关于订阅,Twitter 在开源领域有许多成功的案例可以借鉴。尽管开源本身并不是一种商业模式,但开源项目已经成为许多商业模式的基础——Open Core、基于云的 SaaS、专家服务——其中许多都是通过订阅获利的。这些模式为许多价值数十亿美元的企业提供了动力,比如 Red Hat、 MongoDB、 Elastic、 GitLab、 Hashicorp、 Databricks 等等。这些公司商业化的开源项目和连接社区是潜在客户的巨大来源,也是建立信任的源泉(没有什么比在购买之前先尝试一些东西更能建立信任了)。

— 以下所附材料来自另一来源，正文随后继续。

(* ===== verification/Signal.v ===== *)
(** * Signals (kernel/proc.c: kill, sigprocmask .. userSpaceHandler)

    A signal sent with [kill] is recorded in the target's [pendingSignals] word
    (SIGKILL apart, which sets [killed]).  [signalHandler] runs on the way back to
    user mode and deals with the pending, unblocked signals: default actions in the
    kernel, user handlers by rewriting the trapframe so that the process resumes in
    the handler, with the code of [sigret_func_start] pushed on its stack as the
    handler's return address. *)

From stdpp Require Import base gmap list strings.
From Stdlib Require Import ZArith Lia.
From S2P Require Import Prelude Riscv Memory State Spinlock Sched Kalloc Vm PageTable UserMem Uvm Demo Bio Log Fs Console Pipe File Proc.

(** [1 << i] as an unsigned 32-bit mask. *)
Definition sigbit (i : Z) : Z := Z.shiftl 1 i.

(** Record signal [signum] in process [p] ([p->lock] held). *)
Definition kill_one (p : nat) (signum : Z) : K unit :=
  if signum =? SIGKILL then
    proc_upd p (set_p_killed 1);;
    pr ← proc_of p;
    when (bool_decide (p_state pr = SLEEPING)) (proc_upd p (set_p_state RUNNABLE))
  else
    proc_upd p (fun x => set_p_pendingSignals (Z.lor (p_pendingSignals x) (sigbit signum)) x).

(** Send signal [signum] to the process with the given pid. *)
Definition kill (pid signum : Z) : K Z :=
  if (signum <? 0) || (32 <=? signum) then mret (-1) else
  r ← for_until proc_slots (fun p =>
    acquire (LProc p);;
    pr ← proc_of p;
    if p_pid pr =? pid then
      kill_one p signum;;
      release (LProc p);;
      mret (Some 0)
    else
      release (LProc p);;
      mret None);
  mret (default (-1) r).

Definition sigprocmask (sigmask : Z) : K Z :=
  p ← curproc;
  pr ← proc_of p;
  proc_upd p (set_p_signalMask sigmask);;
  mret (p_signalMask pr).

如果 Twitter 开源自己的算法,并且培养一个社区,它就可以利用同样的“信任库”来发展订阅业务。不是出售企业安全功能和 SLA,而是出售官方蓝V认证、编辑功能,以及一些现在还不知道的功能(价值 8 美元一个月)。(如果想了解更多我对开源的有关想法,可以阅读过去两年里写的一些文章。)

Twitter 没有理由不能成为下一个大型“开源”公司。Twitter 也没有理由不能在算法透明度方面走在前沿,促使 Meta、 TikTok、 YouTube 和其他累次产品跟随。

Twitter 多年来一直致力于开源生态系统,拥有一个专门的开源团队,并在 GitHub 上一直活跃的贡献。它已经具备了开源算法的领域专业知识,并且做得很好。既然马斯克已经公开承诺要这么做,那么剩下的就只有行动了(只要不像开除其他人一样开除这个团队)。

信任比便利更重要

2013 年,Twitter 创始人之一、前 CEO Ev Williams 分享了一个深刻的见解,即互联网只是为了提供便利。这种洞察力推动了他的第一个创业公司 Blogger 和 Twitter 的崛起。这种为人们提供最大便利的洞察力是每一个社交媒体平台的核心,它让人们能够做他们几千年来一直在做的事情——表达自己、寻找信息、创造模因、寻求娱乐、攻击他人。

虽然对方便的需求没有改变,但改变的是对信任和透明度的更强烈需求。人们想要在一个平台上轻松地社交和自由地表达自己,只要他们觉得没有什么暗箱操作。这种担忧是每个社交媒体平台的核心,存在这种担忧是因为算法是秘密的,不透明的。为了解决这个问题,显而易见的步骤是算法透明化(并对业务没有负面影响)。

实际上,当马斯克第一次提出购买 Twitter 并开源其算法的想法时,Twitter 的某个员工就立即在公司的 GitHub 账号上创建了一个名为 “the-algorithm” 的仓库,显然这让 Twitter 内部的很多人感到兴奋。但随着收购变得扑朔迷离,这个仓库又被删除掉了。

对算法透明化有朝一日实现的未来我还是饱满希望的,希望这个希望没有寄托在错误的人选身上。

现在随着收购完成,马斯克有机会做他想做的一切。开源算法是否真的可以对业务有帮助的同时,让人们变得更好,这远比写诗更值得关注。我们可以期待接下来的发展。